This example shows how to calculate compound interest over a time period. Enter the principle amount, interest rate, and number of years in the `TextBox`es. When you click Calculate, the program uses the following code to display your balance for the following years.

// Calculate and display interest for the following years. private void btnCalculate_Click(object sender, EventArgs e) { lstResults.Items.Clear(); double principle = double.Parse(txtPrinciple.Text); double interestRate = double.Parse(txtInterestRate.Text); int numYears = int.Parse(txtNumYears.Text); for (int i = 1; i <= numYears; i++) { double balance = principle * Math.Pow(1 + interestRate, i); lstResults.Items.Add("Year " + i.ToString() + "\t" + balance.ToString("C")); } }

The program simply loops through the years, evaluating the compound interest formula:

balance = principle * Math.Pow(1 + interestRate, i)

This is the simple compound interest formula so interest is calculated only once per year.

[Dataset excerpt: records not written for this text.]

Lemma hex_safe l : Forall (fun b => url_safe b = true) (hex l).
Proof.
  unfold hex. induction l as [|b l IH]; [constructor|]. rewrite fmap_cons. cbn [concat]. apply Forall_app. split; [|exact IH].
  assert (forallb url_safe (hex_byte b) = true) as Hb by (destruct b; vm_compute; reflexivity).
  apply Forall_forall. intros x Hx. rewrite forallb_forall in Hb. by apply Hb, list_elem_of_In.
Qed.

Lemma quoted_trackers : exists qs, sequence (tracker_field <$> MAGNET_TRACKERS) = Ok ((fun q => bs "&tr=" ++ q) <$> qs) /\
  Forall2 (fun t q => unquote (text_of q) = text_of t /\ Forall (fun b => url_safe b = true) q) MAGNET_TRACKERS qs.
Proof.
  assert (Forall (fun t : bytes => Forall is_scalar (text_of t)) MAGNET_TRACKERS) as Hall.
  { assert (forallb (forallb (fun b => (b2z b <? 128)%Z)) MAGNET_TRACKERS = true) as Hc by (vm_compute; reflexivity).
    apply Forall_forall. intros t Ht. rewrite forallb_forall in Hc. specialize (Hc t). rewrite <-list_elem_of_In in Hc.
    specialize (Hc Ht). apply Forall_fmap, Forall_forall. intros b Hb. rewrite forallb_forall in Hc.
    specialize (Hc b). rewrite <-list_elem_of_In in Hc. specialize (Hc Hb). pose proof (b2z_range b). cbn.
    split; [lia|]. unfold is_surrogate. apply andb_false_iff. left. apply Z.leb_gt. lia. }
  induction Hall as [|t ts Ht _ (qs & Hqs & Hfor)]; [exists []; by split|].
  destruct (unquote_quote _ Ht) as (q & Hq & Hu & Hs). exists (q :: qs). rewrite !fmap_cons. split; [|by constructor].
  cbn [sequence]. unfold tracker_field at 1. rewrite Hq. cbn [mbind res_bind mret res_ret]. by rewrite Hqs.
Qed.
Lemma node_sockets_all_or_none_witness :
  let s := Sockets {[0]} 1 0 in
  let fails := fails_once Bind 7 in
  match create_node_sockets fails (fun _ => 50000%Z) sample_id 6881 3 AF_INET None s with
  | (Ok nodes, s') => nodes_opened sample_id 6881 3 AF_INET None s nodes s'
  | (Raise e, s') => e = OSError /\ exists f, failed_call fails f s s' /\ f <> Set_buffer_size /\
      (~ leaves_socket f -> open_sockets s' = open_sockets s) /\
      (leaves_socket f -> exists x, made s <= x < made s' /\ open_sockets s' = {[x]} ∪ open_sockets s)
  end.
Proof.
  apply node_sockets_all_or_none.
  - intros x Hx. cbn in Hx. apply elem_of_singleton in Hx as ->. cbn. lia.
  - split; [unfold MAX_NODES; lia|]. split; [lia|]. split; [lia|]. split; [done|].
    cbn. intros x y Hx Hy. apply sample_id_inj; lia.
Defined.

(** The eighth call binds the second socket: neither is left. *)
Example second_bind_fails :
  (create_node_sockets (fails_once Bind 7) (fun _ => 50000%Z) sample_id 6881 3 AF_INET None (Sockets ∅ 0 0)).2 =
  Sockets ∅ 2 8.
Proof. vm_compute. reflexivity. Qed.

(** If the second socket cannot be asked for its name, it stays open. *)
Example second_name_fails :
  (create_node_sockets (fails_once Get_sock_name 11) (fun _ => 50000%Z) sample_id 6881 3 AF_INET None (Sockets ∅ 0 0)).2 =
  Sockets {[1]} 2 12.
Proof. vm_compute. reflexivity. Qed.

(** Buffers that cannot be enlarged are no reason to drop a socket. *)
Example small_buffers_do :
  let '(r, s') := create_node_sockets (fails_once Set_buffer_size 4) (fun _ => 50000%Z) sample_id 0 2 AF_INET6 None (Sockets ∅ 0 0) in
  match r with Ok nodes => socket_port <$> nodes = [50000; 50000]%Z | Raise _ => False end /\ open_sockets s' = {[0; 1]}.
Proof. vm_compute. split; reflexivity. Qed.
(** C12. A run leaves nothing behind, or a thread could not be started.  Whichever
    call fails, [run] returns or raises.  If every thread but the page opener's could
    be started, what it raises is what that call raised, and either way the event is
    set, the web server is closed, no thread runs but for the page opener and the
    ones that did not end in time, and unless the crawler or the index thread is one
    of these, the database and every socket the run has opened are closed, but for
    one socket of which [setblocking] or [getsockname] failed.  If it returns, the
    reason it gives is what ended the wait: the interrupt, the signal, a failed
    thread, or the deadline.  If the system could not start one of the threads of
    the web server, the fetch engine, the crawler or the indexer, [stop] cannot join
    it: the node sockets and the database stay open, and [RuntimeError] leaves [run],
    or, if it is the web server's thread, [run] waits for ever. *)
Theorem runtime_releases fails ephemeral urandom outcome starts outlives rep clock_at cfg wait_at rounds duration bootstrap_nodes os now last s :
  run_ok urandom rep clock_at cfg wait_at bootstrap_nodes os now duration last s -> last < rounds ->
  match run_runtime fails ephemeral urandom outcome starts outlives rep clock_at cfg wait_at rounds duration s with
  | (Ok stats, s') => over fails outlives clock_at wait_at duration s s' /\ dict_has "hashes_seen"%string stats = true
  | (Raise e, s') =>
      excused fails outcome starts e /\ released fails outlives s s' \/ stuck starts cfg s e s'
  end.
Proof.
  intros [] Hrounds. assert (ready fails urandom starts clock_at cfg s) as Hready by by eapply fresh_ready.
  pose proof (tri_run_runtime fails ephemeral urandom outcome starts outlives rep clock_at cfg wait_at) as Hrun.
  specialize (Hrun ro_reports0 ro_settings0 duration last rounds s Hready ro_duration0 ro_end0 Hrounds). unfold tri in Hrun.
  destruct (run_runtime _ _ _ _ _ _ _ _ _ _ _ _ s) as [[stats|e] s'].
  - destruct Hrun as (Hover & Hkeys & _). split; [done|]. apply Hkeys. unfold summary_keys. set_solver.
  - exact Hrun.
Qed.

**Interesting tidbit:** To estimate how long it will take to double your money, you can use the “Rule of 72.” Divide the interest rate into 72 and the result tells you roughly how many years it will take to double your money. For example, at 7.2% it’ll take about 10 years. It’s a pretty decent estimate.

i want to add compound interest in principal amount after every 6 month how this possible in ado.net c#.

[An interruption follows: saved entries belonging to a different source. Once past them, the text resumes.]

(* ===== verification/WebInterface.v ===== *)
(** The web interface ([web_interface.py]): what the handler answers to a request.

    The target of the request is split by [urlsplit] of [UrlSplit]; what the
    statistics are, the page, the numbers' digits and the two functions that
    [urlsplit] calls on a host are parameters.  A handler
    calls the catalog with its lock, once, and then reads the database, where any
    statement may fail; [pause] is what other threads do to the database while the
    handler sleeps before its second attempt. *)
From S2P Require Import Prelude PyDict Bencode NodeIdentity AddressText Krpc TorrentInfo Catalog Tasks TypoIndex TorrentDatabase.
From S2P Require Import UrlText UrlSplit MagnetLink JsonText.

Definition DEFAULT_SEARCH_LIMIT : Z := 20.
Definition MAX_SEARCH_LIMIT : Z := 200.
Definition MAX_QUERY_LENGTH : nat := 200.
Definition ROUTE_TORRENT_PREFIX : list Z := chars "/api/torrent/".
Definition SORT_COLUMNS : list (list Z * sort_key_t) :=
  [(chars "name", SORT_NAME); (chars "size", SORT_SIZE); (chars "file_count", SORT_FILE_COUNT);
   (chars "seen_count", SORT_SEEN_COUNT); (chars "announce_count", SORT_ANNOUNCE_COUNT); (chars "last_seen", SORT_LAST_SEEN)].
Definition DATABASE_UNAVAILABLE : string := "search database unavailable".
Definition CONTENT_JSON : string := "application/json; charset=utf-8".
Definition CONTENT_HTML : string := "text/html; charset=utf-8".
Definition CONTENT_SECURITY_POLICY : string :=
  "default-src 'none'; script-src 'unsafe-inline'; style-src 'unsafe-inline'; connect-src 'self'".
#[global] Instance sort_key_eq_dec : EqDecision sort_key_t.
Proof. solve_decision. Defined.

Inductive engine_t := ENGINE_SQLITE | ENGINE_MEMORY.

(** ** Numbers in texts *)

Section numbers.
(** The value of a decimal digit of Unicode. *)
Context (digit_value : Z -> option Z).

(** [int(text)]: in a text that has others than ASCII characters white space and
    decimal digits are those of Unicode. *)
Definition plain_char (c : Z) : Z :=
  if (c <? 127)%Z then c
  else if is_space c then 32%Z
  else match digit_value c with Some d => (48 + d)%Z | None => 63%Z end.
Definition plain_space (c : Z) : bool := (((9 <=? c) && (c <=? 13)) || (c =? 32))%Z.
Fixpoint skip_spaces (s : list Z) : list Z := match s with [] => [] | c :: s' => if plain_space c then skip_spaces s' else s end.

(** Digits, with single underscores between them. *)
Fixpoint digits_in (s : list Z) : option bytes :=
  match s with
  | [] => None
  | c :: s1 =>
      if ((48 <=? c) && (c <=? 57))%Z then
        match s1 with
        | [] => Some [z2b c]
        | u :: s2 => if (u =? 95)%Z then cons (z2b c) <$> digits_in s2 else cons (z2b c) <$> digits_in s1
        end
      else None
  end.

Definition int_of_text (text : list Z) : res Z :=
  let plain := if forallb (fun c => c <? 128)%Z text then text else plain_char <$> text in
  let body := reverse (skip_spaces (reverse (skip_spaces plain))) in
  let negative := bool_decide (head body = Some 45%Z) in
  let digits := if negative || bool_decide (head body = Some 43%Z) then tail body else body in
  match digits_in digits with
  | None => Raise (ValueError "invalid literal for int()")
  | Some digits =>
      raise_if (INT_MAX_STR_DIGITS <? Z.of_nat (length digits))%Z (ValueError "Exceeds the limit for integer string conversion") ;;
      let value := Z.of_N (value_of digits) in
      mret (if negative then - value else value)%Z
  end.

(** ** Queries *)

Definition parse_search_query (query_string : list Z) : res (list Z * Z) :=
  let fields := parse_qsl query_string in
  let query := take MAX_QUERY_LENGTH (strip (first_value (chars "q") [] fields)) in
  limit ← (match int_of_text (first_value (chars "limit") (chars "20") fields) with
           | Ok n => Ok n
           | Raise (ValueError _) => Ok DEFAULT_SEARCH_LIMIT
           | Raise e => Raise e
           end);
  let limit := Z.max 1 (Z.min limit MAX_SEARCH_LIMIT) in
  assert_ (((1 <=? limit) && (limit <=? MAX_SEARCH_LIMIT))%Z && bool_decide (length query <= MAX_QUERY_LENGTH)) ;;
  mret (query, limit).
End numbers.

(** The sort column, and whether the order is descending. *)
Definition parse_sort (query_string : list Z) : option sort_key_t * bool :=
  let fields := parse_qsl query_string in
  let sort := dict_get (first_value (chars "sort") [] fields) SORT_COLUMNS in
  let order := first_value (chars "order") [] fields in
  (sort,
   if bool_decide (order = chars "asc") then false
   else if bool_decide (order = chars "desc") then true
   else negb (bool_decide (sort = Some SORT_NAME))).

(** [bytes.fromhex] of hexadecimal digits of either case. *)
Fixpoint fromhex_any (l : bytes) : option bytes :=
  match l with
  | [] => Some []
  | hi :: lo :: l => b ← unhex_any hi lo; rest ← fromhex_any l; Some (b :: rest)
  | _ => None
  end.
(** [character in string.hexdigits] *)
Definition is_hexdigit (c : Z) : bool := existsb (fun b => c =? b2z b)%Z (bs "0123456789abcdefABCDEF").

Definition parse_info_hash_hex (text : list Z) : res (option bytes) :=
  result ← (if bool_decide (length text = NODE_ID_LENGTH * 2) && forallb is_hexdigit text then
      match fromhex_any (z2b <$> text) with Some h => mret (Some h) | None => Raise (ValueError "fromhex") end
    else mret None);
  assert_ (match result with None => true | Some h => is_node_id h end) ;;
  mret result.

(** ** Records *)

(** The members of the records of the catalog and the database. *)
Definition search_json (r : search_record) : list (list Z * json) :=
  [(chars "info_hash", J_text (text_of (sr_info_hash r))); (chars "name", J_text (sr_name r)); (chars "size", J_int (sr_size r));
   (chars "file_count", J_int (sr_file_count r)); (chars "seen_count", J_int (sr_seen_count r));
   (chars "announce_count", J_int (sr_announce_count r)); (chars "first_seen", J_time (sr_first_seen r));
   (chars "last_seen", J_time (sr_last_seen r))].

Definition peer_json (peer : address) : json := J_dict [(chars "ip", J_text (text_of peer.1)); (chars "port", J_int peer.2)].
Definition file_json (file : torrent_file) : json :=
  J_dict [(chars "path", J_text (file_path file)); (chars "length", J_int (file_length file))].
Definition metadata_json (m : torrent_metadata) : json :=
  J_dict [(chars "name", J_text (md_name m)); (chars "size", J_int (md_total_size m)); (chars "piece_length", J_int (md_piece_length m));
    (chars "file_count", J_int (md_file_count m)); (chars "files", J_list (file_json <$> md_files m));
    (chars "is_private", J_bool (md_is_private m)); (chars "fetched_at", J_time (md_fetched_at m));
    (chars "source_peer", match md_source_peer m with None => J_null | Some peer => peer_json peer end)].
Definition fetch_state_text (s : fetch_state_t) : list Z :=
  match s with
  | FETCH_PENDING => chars "pending" | FETCH_IN_PROGRESS => chars "in_progress" | FETCH_DONE => chars "done" | FETCH_FAILED => chars "failed"
  end.
Definition detail_json (r : detail_record) : list (list Z * json) :=
  [(chars "info_hash", J_text (text_of (dr_info_hash r))); (chars "seen_count", J_int (dr_seen_count r));
   (chars "announce_count", J_int (dr_announce_count r)); (chars "first_seen", J_time (dr_first_seen r));
   (chars "last_seen", J_time (dr_last_seen r)); (chars "fetch_state", J_text (fetch_state_text (dr_fetch_state r)));
   (chars "fetch_attempts", J_int (dr_fetch_attempts r)); (chars "last_error", J_text (chars (dr_last_error r)));
   (chars "lookups_started", J_int (dr_lookups_started r)); (chars "peers", J_list (peer_json <$> dr_peers r));
   (chars "metadata", match dr_metadata r with None => J_null | Some m => metadata_json m end)].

This example uses the formula for continuously compounded interest. If you only want to compound it every 6 months, just loop over the 6 month periods. Multiply the current balance by the interest rate divided by two (because you’re taking interest over 6 months not the full year) and add it to the balance.

(Instead of compounding every 6 months, you could do it every month. Or every week. Or day, or hour, or second, etc. The continuous compounding formula is what you get when you take this to the limit and compound the interest at infinitely small intervals.)

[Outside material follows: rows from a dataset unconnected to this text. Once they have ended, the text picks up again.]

(* ===== verification/WebInterfaceTheorems.v ===== *)
(** The theorems about the web interface: it reads a search as the page wrote it,
    answers every request with what the catalog or the database has, and what it
    cannot answer. *)
From S2P Require Import Prelude PyDict Bencode NodeIdentity AddressText Krpc TorrentInfo Catalog CatalogInvariant CatalogSafety.
From S2P Require Import CatalogMethods CatalogIndex CatalogWrites CatalogTheorems CatalogSearch Tasks TypoIndex TorrentDatabase TorrentDatabaseSafety.
From S2P Require Import TorrentDatabaseSearch TorrentDatabaseTheorems UrlText UrlSplit MagnetLink JsonText WebInterface.

(** ** Reading a search *)

Section reading.
Context (digit_value : Z -> option Z).

Lemma digit_range b : is_digit b = true -> (48 <= b2z b <= 57)%Z.
Proof using. unfold is_digit. lia. Qed.

Lemma digits_in_text ds : Forall (fun b => is_digit b = true) ds -> ds <> [] -> digits_in (text_of ds) = Some ds.
Proof using.
  intros Hds Hne. induction Hds as [|b ds Hb Hds IH]; [done|]. pose proof (digit_range b Hb) as Hr. rewrite text_of_cons. cbn [digits_in].
  replace ((48 <=? b2z b) && (b2z b <=? 57))%Z with true by lia. rewrite z2b_b2z. destruct ds as [|b' ds]; [done|].
  rewrite IH by done. apply Forall_cons in Hds as [Hb' _]. pose proof (digit_range b' Hb') as Hr'. rewrite text_of_cons.
  by replace (b2z b' =? 95)%Z with false by lia.
Qed.
(** X26. [assign_key_to_user] for a new user followed by [revoke_key] of
    the key handed out, with a pool write that succeeded and a key [k] that
    neither the index nor "assigned" held: the database is the one before
    the assignment except that the user stays, with an empty "api_keys";
    the pool written is the one before the assignment except that [k] has
    moved from the front of "unused" to its back. *)
Theorem assign_then_revoke_rotates_the_pool :
  forall (penv : PortalEnv) (email name label : string) (p : Portal)
         (pool assigned data users keys : list (string * json))
         (k : string) (rest : list json),
    key_pool_file p = Present (Some (JObj pool)) ->
    assoc "unused" pool = Some (JArr (JStr k :: rest)) ->
    assoc "assigned" pool = Some (JObj assigned) ->
    cache_loaded p = true ->
    cache_data p = Some (JObj data) ->
    assoc "users" data = Some (JObj users) ->
    assoc "keys" data = Some (JObj keys) ->
    assoc email users = None ->
    assoc k keys = None ->
    assoc k assigned = None ->
    file_write penv (ticks (core p)) = Written ->
    let t := ticks (core p) in
    let assigned_to := snd (assign_key_to_user penv email name label p) in
    let after := snd (revoke_key penv k assigned_to) in
    let user :=
      new_user_record email name (utcnow_isoformat penv (S t) ++ "Z") [] in
    cache_data after
    = Some (JObj (dict_set "users" (JObj (dict_set email user users)) data))
    /\ key_pool_file after
       = after_write (file_write penv (S (S (S (S (S t))))))
           (key_pool_file assigned_to)
           (JObj (dict_set "unused" (JArr (rest ++ [JStr k])) pool)).
Proof.
  intros penv email name label p pool assigned data users keys k rest
    Hfile Hunused Hassigned Hloaded Hdata Husers Hkeys Hnew Hfresh
    Hunassigned Hwritten t assigned_to after user.
  pose proof (assign_new_user_run penv email name label p pool assigned data
                users keys k rest Hfile Hunused Hassigned Hloaded Hdata
                Husers Hkeys Hnew) as Hrun.
  cbn zeta in Hrun. destruct Hrun as [lines Hrun].
  rewrite Hwritten in Hrun. cbn [after_write] in Hrun. fold t in Hrun.
  assert (Hq : assigned_to = snd (assign_key_to_user penv email name label p))
    by reflexivity.
  rewrite Hrun in Hq. cbn [snd] in Hq.
  set (created := (utcnow_isoformat penv (S t) ++ "Z")%string) in *.
  set (stamp := (utcnow_isoformat penv (S (S t)) ++ "Z")%string) in *.
  set (users' := dict_set email (new_user_record email name created [JStr k])
                   users) in *.
  set (keys' := dict_set k (key_record email label stamp) keys) in *.
  set (data' := dict_set "keys" (JObj keys')
                  (dict_set "users" (JObj users') data)) in *.
  set (assigned' := dict_set k (JStr email) assigned) in *.
  set (pool' := dict_set "assigned" (JObj assigned')
                  (dict_set "unused" (JArr rest) pool)) in *.
  pose proof (revoke_state penv k email assigned_to data' keys'
                [("email", JStr email); ("label", JStr (str_or label "默认"));
                 ("created_at", JStr stamp)]
                users'
                [("email", JStr email); ("name", JStr (str_or name email));
                 ("api_keys", JArr [JStr k]); ("created_at", JStr created)]
                pool' assigned' [JStr k] [] rest) as Hstate.
  cbn zeta in Hstate. fold after in Hstate.
  destruct Hstate as (Hcache & _ & _ & Hpool).
  - rewrite Hq. reflexivity.
  - rewrite Hq. reflexivity.
  - apply assoc_dict_set_same.
  - apply assoc_dict_set_same.
  - reflexivity.
  - unfold data'.
    rewrite (assoc_dict_set_other "users" "keys") by reflexivity.
    apply assoc_dict_set_same.
  - apply assoc_dict_set_same.
  - reflexivity.
  - cbn. rewrite String.eqb_refl. reflexivity.
  - rewrite Hq. reflexivity.
  - unfold pool'.
    rewrite (assoc_dict_set_other "unused" "assigned") by reflexivity.
    apply assoc_dict_set_same.
  - apply assoc_dict_set_same.
  - split.
    + rewrite Hcache. unfold data', keys', users'.
      rewrite (dict_del_set_fresh _ _ _ Hfresh), dict_set_twice.
      rewrite (dict_set_pair_twice "keys" "users" _ _ _ _ _ _ data
                 eq_refl eq_refl Hkeys Husers).
      rewrite (dict_set_unchanged "keys" (JObj keys)); [reflexivity|].
      rewrite (assoc_dict_set_other "keys" "users") by reflexivity.
      exact Hkeys.
    + rewrite Hpool. unfold pool', assigned'.
      rewrite (dict_del_set_fresh _ _ _ Hunassigned).
      rewrite (dict_set_pair_twice "assigned" "unused" _ _ _ _ _ _ pool
                 eq_refl eq_refl Hassigned Hunused).
      rewrite (dict_set_unchanged "assigned" (JObj assigned)).
      * rewrite Hq. reflexivity.
      * rewrite (assoc_dict_set_other "assigned" "unused") by reflexivity.
        exact Hassigned.
Qed.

i want to add interest only if month is April of every year. what should i do?

You should probably add non-compounded interest every April. Calculate the fraction of the year that has elapsed since the last time period started. For the first April, that may not be a full year if the deposit/loan didn’t start in the previous April.

Then multiply by the interest rate times the fraction of the year that has elapsed and add it as interest.